Coxsackieviruses are enteroviruses and are divided into two classes: A (composed of 23 serotypes) and B (consisting of 6 serotypes).[5,6] Coxsackievirus B is the most common viral culprit of myocarditis. In one study, 34% of patients with myocarditis and idiopathic dilated cardiomyopathy had enteroviral RNA present.[7] In addition, the mortality rate for patients with viral RNA was higher compared with patients in whom viral RNA was not present (25% versus 4%, p = 0.02). Hence, infection with coxsackievirus B may be an important indicator of patient outcome. Most adults have been infected with the virus at some point in their lives.[4] Why this virus produces severe effects in some and no effects in others is unknown.
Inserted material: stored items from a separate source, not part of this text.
(* ===== verification/CommunicationBench.v ===== *)
(** * CommunicationBench

    [src/simulation/CommunicationBench.cc]: threads that send messages through
    the database, to every partition or by a broadcast, without waiting for
    the answers.  The callback, the turns and the accounts are those of
    EventLoop.v; the callback looks at no result. *)

From S2P Require Import Prelude Tables World Procs Client Frame SchedulerUtil Binary64 RandomGenerator Drivers EventLoop.

Definition kAlgorithms : list string := [kFifoAlgo].

Definition constructScheduler (c : config) (algo : string) : option any_scheduler :=
  if String.eqb algo kFifoAlgo then Some (new_fifo c)
  else if String.eqb algo kFifoTaskAlgo then Some (new_fifo_task c)
  else if String.eqb algo kSinglePartitionedFifoTaskAlgo then Some (new_single c (probMultiTx c))
  else if String.eqb algo kSparkAlgo then Some (new_spark c)
  else if String.eqb algo kScanTaskAlgo then Some (new_scan c)
  else if String.eqb algo kPushFifoAlgo then Some (new_push c)
  else None.

Definition no_check (results : table) : M world unit := mret tt.

Section Thread.
Context `{Env} (broadcast : bool) (partitions maxOutstanding : Z).
Context (round_trip : nat -> Z) (mainFinished : nat -> bool) (ready : nat -> list nat).

(** The operation of a turn; any scheduler inherits both. *)
Definition send_messages : M world bool :=
  if broadcast then asyncBroadcastMessage else asyncSendMessage 0 partitions.

Definition SenderThread (fuel : nat) (pick : nat -> nat) : M thread unit :=
  modify (set_out 0) ;;
  do_while mainFinished
    (fun _ => send_turn maxOutstanding round_trip no_check ready send_messages) fuel tt ;;
  s ← get;
  drain maxOutstanding round_trip no_check (length (outstanding s)) pick.
End Thread.

(** ** Broadcasts *)

Definition broadcast_request (rq : request) : Prop := rq = Request "BroadcastMessage" [VInt 0].

(** [k] messages were stored behind the rows [b]. *)
Definition stored (b : list Z) (k : nat) (d : db) : Prop := Broadcast d = b ++ replicate k 0.

#[export] Instance broadcast_accepts `{Env} b : Accepts broadcast_request no_check (stored b).
Proof.
  split; [done|done|]. intros k rq w -> Hk. unfold serve. cbn [call_procedure find_proc rq_name rq_args].
  set (m := long_proc (BroadcastMessage_run 0)).
  change (match _ with Some m => transaction m | None => mret RFailure end) with (transaction m).
  unfold mbind at 1, M_bind at 1. destruct (transaction m w) as [[r|tr|] w'] eqn:Et; [|done|done].
  apply transaction_cases in Et as [[_ ->]|(t & Et & [->| ->])]; [done| |done].
  injection Et as <- <-. unfold stored in *.
  change (Broadcast (w_db w) ++ [0] = b ++ replicate (S k) 0). by rewrite Hk, replicate_S_end, app_assoc.
Qed.

#[export] Instance broadcast_queues `{Env} partitions : Queues broadcast_request (send_messages true partitions).
Proof. intros w. split; [done|]. split; [done|]. by eexists. Qed.

(** With [-b] a sender thread always ends, whatever is ready in the event
    loop and in whatever order the answers arrive.  When nothing stopped it, all
    of its requests were answered, each with its latency in a slot of its own,
    and the Broadcast table has one more row for each. *)
Theorem broadcasts_are_stored `{En : Env} partitions maxOutstanding (round_trip : nat -> Z)
    (mainFinished : nat -> bool) (ready : nat -> list nat) (pick : nat -> nat) n w index :
  w_inflight w = [] -> 0 <= index <= kMaxEntries ->
  (forall k, (k < n)%nat -> mainFinished k = false) -> mainFinished n = true ->
  match SenderThread true partitions maxOutstanding round_trip mainFinished ready (S n) pick
          (new_thread w index) with
  | (Done _, s) =>
      outstanding s = [] /\ outCnt_ s = 0 /\
      (latencies s).*1 = seqZ index (Z.of_nat (S n)) /\
      Broadcast (w_db (at_world s)) = Broadcast (w_db w) ++ replicate (S n) 0
  | (Trap _, _) => True
  | (OutOfFuel, _) => False
  end.
Proof.
  intros Hw Hi Hf Ht. unfold SenderThread. rewrite (bind_done (modify _) _ _ _ _ eq_refl).
  set (b := Broadcast (w_db w)).
  assert (accounts index broadcast_request (stored b) 0 (set_out 0 (new_thread w index))) as Hs
    by (apply accounts_start; [done|done|symmetry; apply app_nil_r]).
  pose proof (do_while_accounts mainFinished index broadcast_request (stored b)
    (fun _ : unit => send_turn maxOutstanding round_trip no_check ready (send_messages true partitions)) 1)
    as Hd.
  specialize (Hd ltac:(intros [] sent; eapply triple_weaken; [eapply send_turn_accounts; apply _|done|];
    intros [] s Hsent; exists 1%nat; rewrite Nat.add_1_r; by split; [lia|])).
  specialize (Hd ltac:(intros []; apply tests_send_turn) n tt 0%nat _ Hs Hf Ht).
  unfold mbind at 1, M_bind at 1.
  destruct (do_while mainFinished _ (S n) tt _) as [[[]|t|] s1]; [|done|done].
  destruct Hd as (m & Hm & H1). rewrite (bind_done get _ _ _ _ eq_refl).
  pose proof (drain_accounts maxOutstanding round_trip no_check index broadcast_request (stored b) pick _ _ _
    H1 (le_n _)) as H2.
  destruct (drain _ _ _ _ pick s1) as [[[]|t|] s2]; [|done|done]. destruct H2 as [H2 He].
  destruct (accounts_drained index broadcast_request (stored b) _ _ H2 He) as (D1 & D2 & D3 & D4).
  replace (0 + m)%nat with (S n) in * by lia. by split_and!.
Qed.

(** ** Messages to the partitions *)

Section Messages.
Context `{Env} (partitions maxOutstanding : Z) (partitions_pos : 0 < partitions).
Context (round_trip : nat -> Z) (mainFinished : nat -> bool) (ready : nat -> list nat) (d0 : db).

Definition is_message (rq : request) : Prop := exists i, rq = message_to i.

(** Nothing was stored and no answer was taken in; what is outstanding are
    messages. *)
Record waiting (s : thread) : Prop := {
  wt_db : w_db (at_world s) = d0;
  wt_lats : latencies s = [];
  wt_out : Forall is_message (outstanding s);
}.

(** The process has exited. *)
Definition exits (o : outcome unit * thread) : Prop :=
  exists s, o = (Trap ProcessExit, s) /\ w_db (at_world s) = d0 /\ latencies s = [].

Lemma answer_waiting i s :
  waiting s ->
  answer maxOutstanding round_trip no_check i s =
  match outstanding s !! i with
  | None => (Done false, s)
  | Some _ => (Trap ProcessExit, set_world (set_inflight (delete i (outstanding s)) (at_world s)) s)
  end.
Proof.
  intros [W1 W2 W3]. unfold answer. rewrite (bind_done (gets outstanding) _ _ _ _ eq_refl).
  destruct (outstanding s !! i) as [rq|] eqn:Ei; [|done].
  destruct (proj1 (Forall_lookup _ _) W3 _ _ Ei) as [j ->].
  rewrite (bind_done (on_world (modify _)) _ _ _ _ eq_refl).
  assert (forall w, serve (message_to j) w = (Done RFailure, w)) as Es by (intros; by apply serve_unknown).
  unfold mbind, M_bind, on_world at 1. by rewrite Es.
Qed.

(** A run of the event loop that returns took in no answer. *)
Lemma run_waiting answers s :
  waiting s ->
  run_answers maxOutstanding round_trip no_check answers s = (Done tt, s) \/
  exits (run_answers maxOutstanding round_trip no_check answers s).
Proof.
  intros Hs. induction answers as [|i answers IH]; cbn [run_answers]; [by left|].
  unfold mbind, M_bind. rewrite answer_waiting by done.
  destruct (outstanding s !! i); [|exact IH]. right. destruct Hs. by eexists.
Qed.

Lemma drain_waiting pick s :
  waiting s -> outstanding s <> [] ->
  exits (drain maxOutstanding round_trip no_check (length (outstanding s)) pick s).
Proof.
  intros Hs Hne. destruct (outstanding s) as [|rq l] eqn:El; [done|]. cbn [length drain].
  rewrite (bind_done (gets outstanding) _ _ _ _ eq_refl), El.
  set (i := (pick (S (length l)) mod length (rq :: l))%nat).
  assert (i < length (rq :: l))%nat as Hi by (by apply Nat.mod_upper_bound).
  apply lookup_lt_is_Some_2 in Hi as [rq' Hi]. unfold mbind, M_bind.
  rewrite answer_waiting, El, Hi by done. destruct Hs. by eexists.
Qed.

Lemma turn_waiting s :
  waiting s ->
  match send_turn maxOutstanding round_trip no_check ready (send_messages false partitions) s with
  | (Done _, s') => waiting s' /\ outstanding s' <> []
  | o => exits o
  end.
Proof using partitions_pos.
  intros [W1 W2 W3]. unfold send_turn.
  set (l := (fun k => message_to (0 + Z.of_nat k)) <$> seq 0 (Z.to_nat partitions)).
  assert (send_messages false partitions (at_world s) =
    (Done true, set_inflight (w_inflight (at_world s) ++ l) (at_world s))) as E.
  { unfold send_messages, asyncSendMessage. by run_bind (send_loop (Z.to_nat partitions) 0 (at_world s)). }
  unfold mbind at 1, M_bind at 1, on_world at 1. rewrite E.
  rewrite (bind_done (assertM true) _ _ _ _ eq_refl), (bind_done (modify _) _ _ _ _ eq_refl),
    (bind_done get _ _ _ _ eq_refl).
  set (s1 := set_out _ _). assert (waiting s1 /\ outstanding s1 <> []) as [Hs1 Hne].
  { split.
    - split; [exact W1|exact W2|]. unfold outstanding in *. cbn. apply Forall_app. split; [exact W3|].
      apply Forall_fmap, Forall_forall. intros k _. by eexists.
    - unfold outstanding, l. cbn. destruct (Z.to_nat partitions) eqn:En; [lia|]. cbn.
      by intros [_ ?]%app_eq_nil. }
  assert (match runOnce maxOutstanding round_trip no_check ready s1 with
          | (Done _, s') => waiting s' /\ outstanding s' <> []
          | o => exits o
          end) as Hr.
  { unfold runOnce. rewrite (bind_done get _ _ _ _ eq_refl), (bind_done (modify _) _ _ _ _ eq_refl).
    set (s2 := set_runs _ _). assert (waiting s2) as Hs2 by (destruct Hs1; by split).
    destruct (run_waiting (ready (at_runs s1)) s2 Hs2) as [-> |(s' & E' & He)]; [by split|].
    rewrite E'. by exists s'. }
  destruct (maxOutstanding <=? _); [exact Hr|]. destruct (_ <? _); [exact Hr|]. by split.
Qed.

Lemma loop_waiting n : forall s,
  waiting s -> (forall k, (k < n)%nat -> mainFinished (at_tests s + k)%nat = false) ->
  mainFinished (at_tests s + n)%nat = true ->
  match do_while mainFinished
    (fun _ => send_turn maxOutstanding round_trip no_check ready (send_messages false partitions)) (S n) tt s with
  | (Done _, s') => waiting s' /\ outstanding s' <> []
  | o => exits o
  end.
Proof using partitions_pos.
  set (turn := fun _ : unit => send_turn maxOutstanding round_trip no_check ready (send_messages false partitions)).
  induction n as [|n IH]; intros s Hs Hf Ht;
    match goal with |- context [do_while mainFinished turn (S ?m) tt s] =>
      change (do_while mainFinished turn (S m) tt s) with
        ((x' ← turn tt; finished ← test_finished mainFinished;
          if (finished : bool) then mret x' else do_while mainFinished turn m x') s) end;
    pose proof (turn_waiting s Hs) as H1;
    pose proof (tests_send_turn maxOutstanding round_trip no_check ready (send_messages false partitions) s)
      as H2;
    fold (turn tt) in H1, H2; unfold mbind at 1, M_bind at 1;
    (destruct (turn tt s) as [[[]|t|] s1];
      [|by destruct H1 as (s' & [= -> ->] & He); exists s'|by destruct H1 as (s' & [=] & _)]);
    unfold same_tests in H2; cbn in H2;
    rewrite (bind_done (test_finished mainFinished) _ _ _ _ eq_refl), H2; destruct H1 as [[W1 W2 W3] Hne].
  - rewrite Nat.add_0_r in Ht. rewrite Ht. by split.
  - replace (mainFinished (at_tests s)) with false
      by (symmetry; rewrite <- (Nat.add_0_r (at_tests s)); apply Hf; lia).
    apply IH; [by split|intros k Hk; cbn; rewrite <- Nat.add_succ_r; apply Hf; lia|
      cbn; by rewrite <- Nat.add_succ_r].
Qed.
End Messages.

(** Without [-b], the default, the benchmark cannot be run: every message a
    sender thread sends is rejected, the callback exits the process at the first
    answer that is taken in, at the latest when the thread drains its client;
    no message was stored and no latency recorded. *)
Theorem message_thread_exits `{En : Env} partitions maxOutstanding (round_trip : nat -> Z)
    (mainFinished : nat -> bool) (ready : nat -> list nat) (pick : nat -> nat) n w index :
  0 < partitions -> w_inflight w = [] ->
  (forall k, (k < n)%nat -> mainFinished k = false) -> mainFinished n = true ->
  exists s, SenderThread false partitions maxOutstanding round_trip mainFinished ready (S n) pick
      (new_thread w index) = (Trap ProcessExit, s) /\
    w_db (at_world s) = w_db w /\ latencies s = [].
Proof.
  intros Hp Hw Hf Ht. unfold SenderThread. rewrite (bind_done (modify _) _ _ _ _ eq_refl).
  assert (waiting (w_db w) (set_out 0 (new_thread w index))) as Hs
    by (split; [done|done|unfold outstanding; cbn; by rewrite Hw]).
  pose proof (loop_waiting partitions maxOutstanding Hp round_trip mainFinished ready (w_db w) n _ Hs Hf Ht)
    as Hloop.
  unfold mbind at 1, M_bind at 1.
  destruct (do_while mainFinished _ (S n) tt _) as [[[]|t|] s1].
  - destruct Hloop as [H1 Hne]. rewrite (bind_done get _ _ _ _ eq_refl). by apply drain_waiting.
  - destruct Hloop as (s & [= -> ->] & He). by exists s.
  - by destruct Hloop as (s & [=] & _).
Qed.

(** ** Examples *)

#[local] Instance bench_env : Env := steady Z.of_nat.

Definition bench_world : world := init_world (Db [] [] [] [] [] []).

(** Three broadcasts, two of them answered while the thread sends. *)
Lemma broadcasts_are_stored_witness :
  exists s, SenderThread true 8 2 (fun _ => 1) (fun i => bool_decide (i = 2%nat)) (fun _ => [0%nat]) 3
      (fun i => i) (new_thread bench_world 0) = (Done tt, s) /\
    outstanding s = [] /\ Broadcast (w_db (at_world s)) = [0; 0; 0].
Proof.
  pose proof (broadcasts_are_stored 8 2 (fun _ => 1) (fun i => bool_decide (i = 2%nat)) (fun _ => [0%nat])
    (fun i => i) 2 bench_world 0 eq_refl ltac:(by vm_compute) ltac:(by intros [|[|k]] Hk; [..|lia]) eq_refl)
    as Ha.
  destruct (SenderThread _ _ _ _ _ _ 3 _ _) as [[[]|t|] s] eqn:E; [|vm_compute in E; discriminate..].
  destruct Ha as (H1 & _ & _ & H2). exists s. split; [done|]. split; [exact H1|exact H2].
Defined.

(** No answer is ready while the thread sends: it exits when it drains. *)
Lemma message_thread_exits_witness :
  exists s, SenderThread false 8 1 (fun _ => 1) (fun i => bool_decide (i = 2%nat)) (fun _ => []) 3
      (fun i => i) (new_thread bench_world 0) = (Trap ProcessExit, s) /\
    w_db (at_world s) = w_db bench_world /\ latencies s = [].
Proof.
  apply (message_thread_exits 8 1 (fun _ => 1) (fun i => bool_decide (i = 2%nat)) (fun _ => [])
    (fun i => i) 2 bench_world 0 ltac:(lia) eq_refl ltac:(by intros [|[|k]] Hk; [..|lia]) eq_refl).
Defined.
There is speculation that a genetic component may make some individuals more susceptible to the cardiotropic effects of coxsackievirus B.[6]

The exact mechanism of coxsackievirus B-induced damage to myocytes is unknown. The likely mechanisms involve immune-mediated and direct viral cytotoxicity.[4] Infected myocytes may express antigens that confound the immune system's ability to recognize the body's own myocytes, triggering an immune response. Natural killer (NK) cells, T lymphocytes, and other cells of the immune system are recruited in an attempt to clear the infectious agent. In addition, cytokines and other inflammatory mediators are released. NK cells recruited by the immune response to viral infiltration may have a cardioprotective effect by limiting viral replication but may also promote the release of perforin molecules, which destroy the integrity of the myocytes' cytoskeleton.[4] Cytokine release may contribute to the formation of excessive nitric oxide, which could lead to myocardial depression and cell death.[8] The combination of immune destruction and inflammatory response results in the necrosis of myocytes and subsequent replacement with fibrotic tissue. Whether dilated cardiomyopathy results from acute myocarditis or chronic myocarditis is still under debate.[9] Direct toxic effects of the coxsackievirus B may be amplified by malnutrition,[10] age, and exercise.[4] There has also been speculation that virus particles remain dormant in the myocardial tissue until a trigger causes reactivation and acute myocarditis.[9] Figure 1 outlines the postulated pathway from myocarditis to cardiomyopathy.[11,12,13]

The postulated pathways of the progression of myocarditis to cardiomyopathy. Adapted from references 11-13, with permission.